A start towards this is the haskell-erlang library: http://hackage.haskell.org/package/erlang

And we have similar efforts in Ruby land, via Hubris: http://github.com/mwotton/Hubris/tree/master

The question now is to find someone to actually push through the Erlang / Haskell interop to find out the tricky issues.


You're going to have an interesting time mixing GC between Haskell and Erlang. Erlang uses a per-process heap and copies data between processes -- as Haskell doesn't even have a concept of processes, I'm not sure how you would map this "universal" GC between the two. Furthermore, for best performance, Erlang uses a variety of allocators, each with slightly tweaked behaviours that I'm sure would affect the GC sub-system.

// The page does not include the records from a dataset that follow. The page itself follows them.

Lemma StepTerm_run m r go r' : msg_ok m -> node_ok (m_term m) r -> StepTerm m r = Ret (go, r') ->
  node_ok 0 r' /\ node_moves (m_term m) r r' /\
  (go = true -> m_term m <> 0 -> pre_vote_message m = false -> term_ r' = m_term m).
Proof.
  intros Hm Hok E. pose proof (mo_term m Hm) as Ht.
  assert (Hok0 : node_ok 0 r) by (eapply node_ok_weaken; [|exact Hok]; lia).
  assert (Hsame : node_moves (m_term m) r r) by (eapply node_moves_weaken; [|apply node_moves_refl]; lia).
  assert (Hterm := ok_term _ _ Hok0).
  unfold StepTerm, this in E. rewrite bind_get in E. cbv zeta in E.
  destruct (Z.eqb_spec (m_term m) 0) as [H0|H0]; [injection E as <- <-; done|].
  destruct (Z.ltb_spec (term_ r) (m_term m)) as [Hlt|Hlt].
  - destruct (_ && _); [injection E as <- <-; done|]. apply bind_Ret in E as (u & r1 & E1 & E). injection E as <- <-.
    destruct (mt_eqb (m_type m) MsgRequestPreVote || _) eqn:Ep.
    + injection E1 as _ <-. split; [done|]. split; [done|]. intros _ _ Hp. unfold pre_vote_message in Hp.
      destruct (mt_eqb (m_type m) MsgRequestPreVote), (mt_eqb (m_type m) MsgRequestPreVoteResponse); done.
    + assert (Hf : exists leader, BecomeFollower (m_term m) leader r = Ret (u, r1)).
      { destruct (_ || _ || _); eauto. }
      destruct Hf as [leader Hf]. pose proof (BecomeFollower_term _ _ _ _ _ Hok0 Ht Hf) as Et.
      assert (Hup : up (m_term m) r r1) by (eapply BecomeFollower_up; [..|exact Hf]; lia).
      destruct (Hup Hok) as [H1 H2]. done.
  - destruct (Z.ltb_spec (m_term m) (term_ r)) as [Hgt|Hgt].
    2:{ injection E as <- <-. split; [done|]. split; [done|]. intros. lia. }
    apply bind_Ret in E as (u & r1 & E1 & E). injection E as <- <-.
    assert (Hup : up 0 r r1). { revert E1. match goal with |- ?f r = _ -> _ => assert (H : pres (up 0) f) by pres_tac up_leaf; apply H end. }
    destruct (Hup Hok0) as [H1 H2]. split; [done|]. split; [by eapply node_moves_weaken; [|exact H2]; lia|done].
Qed.

Lemma grants_can_vote m r : grants m r = Ret true -> m_type m = MsgRequestVote ->
  vote_ r = m_from m \/ vote_ r = kInvalidId /\ leader_id_ r = kInvalidId.
Proof.
  intros E Hm. unfold grants in E. rewrite Hm in E. cbn in E.
  destruct (Z.eqb_spec (vote_ r) (m_from m)); [by left|]. right.
  destruct (Z.eqb_spec (vote_ r) kInvalidId), (Z.eqb_spec (leader_id_ r) kInvalidId); done.
Qed.

Lemma StepVote_up m : pres (up 0) (StepVote m).
Proof.
  intros r a r' E. apply bind_Ret in E as (granted & r1 & E1 & E). apply getsO_Ret in E1 as (? & Hg & [= <- ->]).
  apply bind_Ret in E as (resp & r1 & E1 & E). apply getsO_Ret in E1 as (? & _ & [= <- ->]). destruct granted.
  - apply bind_Ret in E as (? & r1 & E1 & E). pose proof E1 as Hs. apply send_up in Hs.
    assert (Hv : same_hs r r1). { revert E1. assert (H : pres same_hs (send (S := S)
        (empty_message <| m_to := m_from m |> <| m_type := resp |> <| m_reject := false |> <| m_term := m_term m |>))).
      { unfold send, this. pres_tac hs_leaf. } apply H. }
    destruct (mt_eqb (m_type m) MsgRequestVote) eqn:Em; unfold when in E; [|by injection E as _ <-].
    assert (Hm : m_type m = MsgRequestVote) by (by destruct (m_type m)).
    cbn in E. injection E as _ <-. intros Hok. destruct (Hs Hok) as [[] [Mt Mv Ml Mi]], Hv as [Et Ev El Ei].
    split; constructor; cbn; try done. intros _ Hv. destruct (grants_can_vote _ _ Hg Hm) as [|[]]; congruence.
  - revert E. match goal with |- ?f r = _ -> _ => assert (H : pres (up 0) f); [|apply H] end.
    cbv zeta. pres_tac ltac:(first [apply MaybeCommitByVote_up | up_leaf]).
Qed.

Lemma Step_role_up m r : msg_ok m ->
  (m_term m <> 0 -> m_type m <> MsgRequestPreVote -> m_type m <> MsgRequestPreVoteResponse -> term_ r = m_term m) ->
  runs (up (reach m)) r (match state_ r with
    | PreCandidate | Candidate => StepCandidate m
    | Follower => StepFollower m
    | Leader => StepLeader m
    end).
Proof.
  intros Hm Ht. pose proof (reach_pos m Hm). pose proof (mo_snapshot m Hm). destruct (state_ r).
  - apply pres_runs. by apply StepFollower_up.
  - by apply StepCandidate_up.
  - apply pres_runs. eapply pres_up_weaken; [|by apply StepLeader_up]. lia.
  - by apply StepCandidate_up.
Qed.

Lemma Step_up m : msg_ok m -> pres (up (m_term m + reach m)) (Step m).
Proof.
  intros Hm r a r' E Hok. pose proof (mo_term m Hm). pose proof (reach_pos m Hm) as Hr. pose proof (mo_snapshot m Hm).
  apply bind_Ret in E as (go & r1 & E1 & E).
  destruct (StepTerm_run m r go r1 Hm) as (Hok1 & M1 & Ht); [eapply node_ok_weaken; [|exact Hok]; lia|done|].
  assert (Hok2 : node_ok (reach m) r1) by (by eapply node_ok_after).
  assert (Hup : up (reach m) r1 r').
  { destruct go; cbn [negb] in E; [|injection E as _ <-; by apply (up_weaken 0); [lia|reflexivity]].
    unfold this in E. rewrite bind_get in E. revert a r' E.
    match goal with |- forall a r', ?f r1 = _ -> _ => change (runs (up (reach m)) r1 f) end.
    assert (Ht' : m_term m <> 0 -> m_type m <> MsgRequestPreVote -> m_type m <> MsgRequestPreVoteResponse ->
      term_ r1 = m_term m).
    { intros H1 H2 H3. apply Ht; [done|done|]. unfold pre_vote_message. by destruct (m_type m). }
    pose proof (Step_role_up m r1 Hm Ht') as Hrole. destruct (m_type m); try exact Hrole.
    - apply pres_runs, (pres_up_weaken 3); [lia|]. apply ok_up; [lia|apply Hup_when_up].
    - apply pres_runs, (pres_up_weaken 0); [lia|]. apply ok_up; [lia|apply StepVote_up].
    - apply pres_runs, (pres_up_weaken 0); [lia|]. apply ok_up; [lia|apply StepVote_up]. }
  destruct (Hup Hok2) as [Hok3 M2]. split; [done|]. by eapply node_moves_trans.
Qed.

Lemma local_message_ok mt id : mt <> MsgAppend -> mt <> MsgHeartbeat -> mt <> MsgSnapshot ->
  msg_ok (empty_message <| m_to := kInvalidId |> <| m_type := mt |> <| m_from := id |>).
Proof. intros H1 H2 H3. constructor; cbn; unfold u64max; try lia; intuition congruence. Qed.

Lemma local_up mt : mt <> MsgAppend -> mt <> MsgHeartbeat -> mt <> MsgSnapshot -> pres (up 3) (local mt).
Proof.
  intros H1 H2 H3. apply (pres_up_bind 0 3); [lia|lia|pres_tac up_leaf|intros r].
  apply (pres_up_bind 3 0); [lia|lia| |intros ?; pres_tac up_leaf]. exact (Step_up _ (local_message_ok mt (id_ r) H1 H2 H3)).
Qed.

Lemma elapse_up : pres (up 0) elapse.
Proof. unfold elapse. pres_tac up_leaf. Qed.

Lemma tick_beat_up b : pres (up 3) (tick_beat b).
Proof.
  apply (pres_up_bind 0 3); [lia|lia|pres_tac up_leaf|intros r].
  destruct (negb _); [apply (pres_up_weaken 0); [lia|pres_tac up_leaf]|].
  destruct (_ <=? _); [|apply (pres_up_weaken 0); [lia|pres_tac up_leaf]].
  apply (pres_up_bind 0 3); [lia|lia|pres_tac up_leaf|intros ?].
  apply (pres_up_bind 3 0); [lia|lia|by apply local_up|intros ?; pres_tac up_leaf].
Qed.

Lemma when_up n b m : 0 <= n -> pres (up n) m -> pres (up n) (when b m).
Proof. intros Hn Hm. destruct b; unfold when; [done|]. apply (pres_up_weaken 0); [lia|pres_tac up_leaf]. Qed.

As with all things in software, abstraction comes at a cost. In this case, I rather suspect you'd have to introduce so many layers to get both languages over their impedance mismatch that you'd wind up with a not very performant (or useful) common VM.

Bottom line -- embrace the difference! There are huge advantages to NOT running everything in the same process, particularly from a reliability standpoint. Also, I think it's a little naive to expect one language/VM to last you for the rest of your life (unless you plan on a.) living a short time or b.) becoming some sort of code monk that ONLY works on a single project). Software development is all about mental agility and being willing to use the best available tools to build fast, reliable code.


Although this is a pretty old thread, if readers are still interested then it's worth taking a look at Cloud Haskell, which brings Erlang style concurrency and distribution to the GHC stable.

The forthcoming distributed-process-platform library adds support for OTP-esque constructs like gen_servers, supervision trees and various other "haskell flavoured" abstractions borrowed from and inspired by Erlang/OTP.


  1. You could use an OTP gen_supervisor process to monitor Haskell instances that you spawn with open_port(). Depending on how the "port" exited, you would then be able to restart it or decide that it stopped on purpose and let the corresponding Erlang process die, too.

  2. Fugheddaboudit. Even these language-independent VMs you speak of have trouble with data passed between languages sometimes. You should just serialize data between the two somehow: database, XML-RPC, something like that.

By the way, the idea of a single platform for the rest of your life is probably impractical, too. Computing technology and fashion change too often to expect that you can keep using just one language forever. Your very question points this out: no one language does everything we might wish, even today.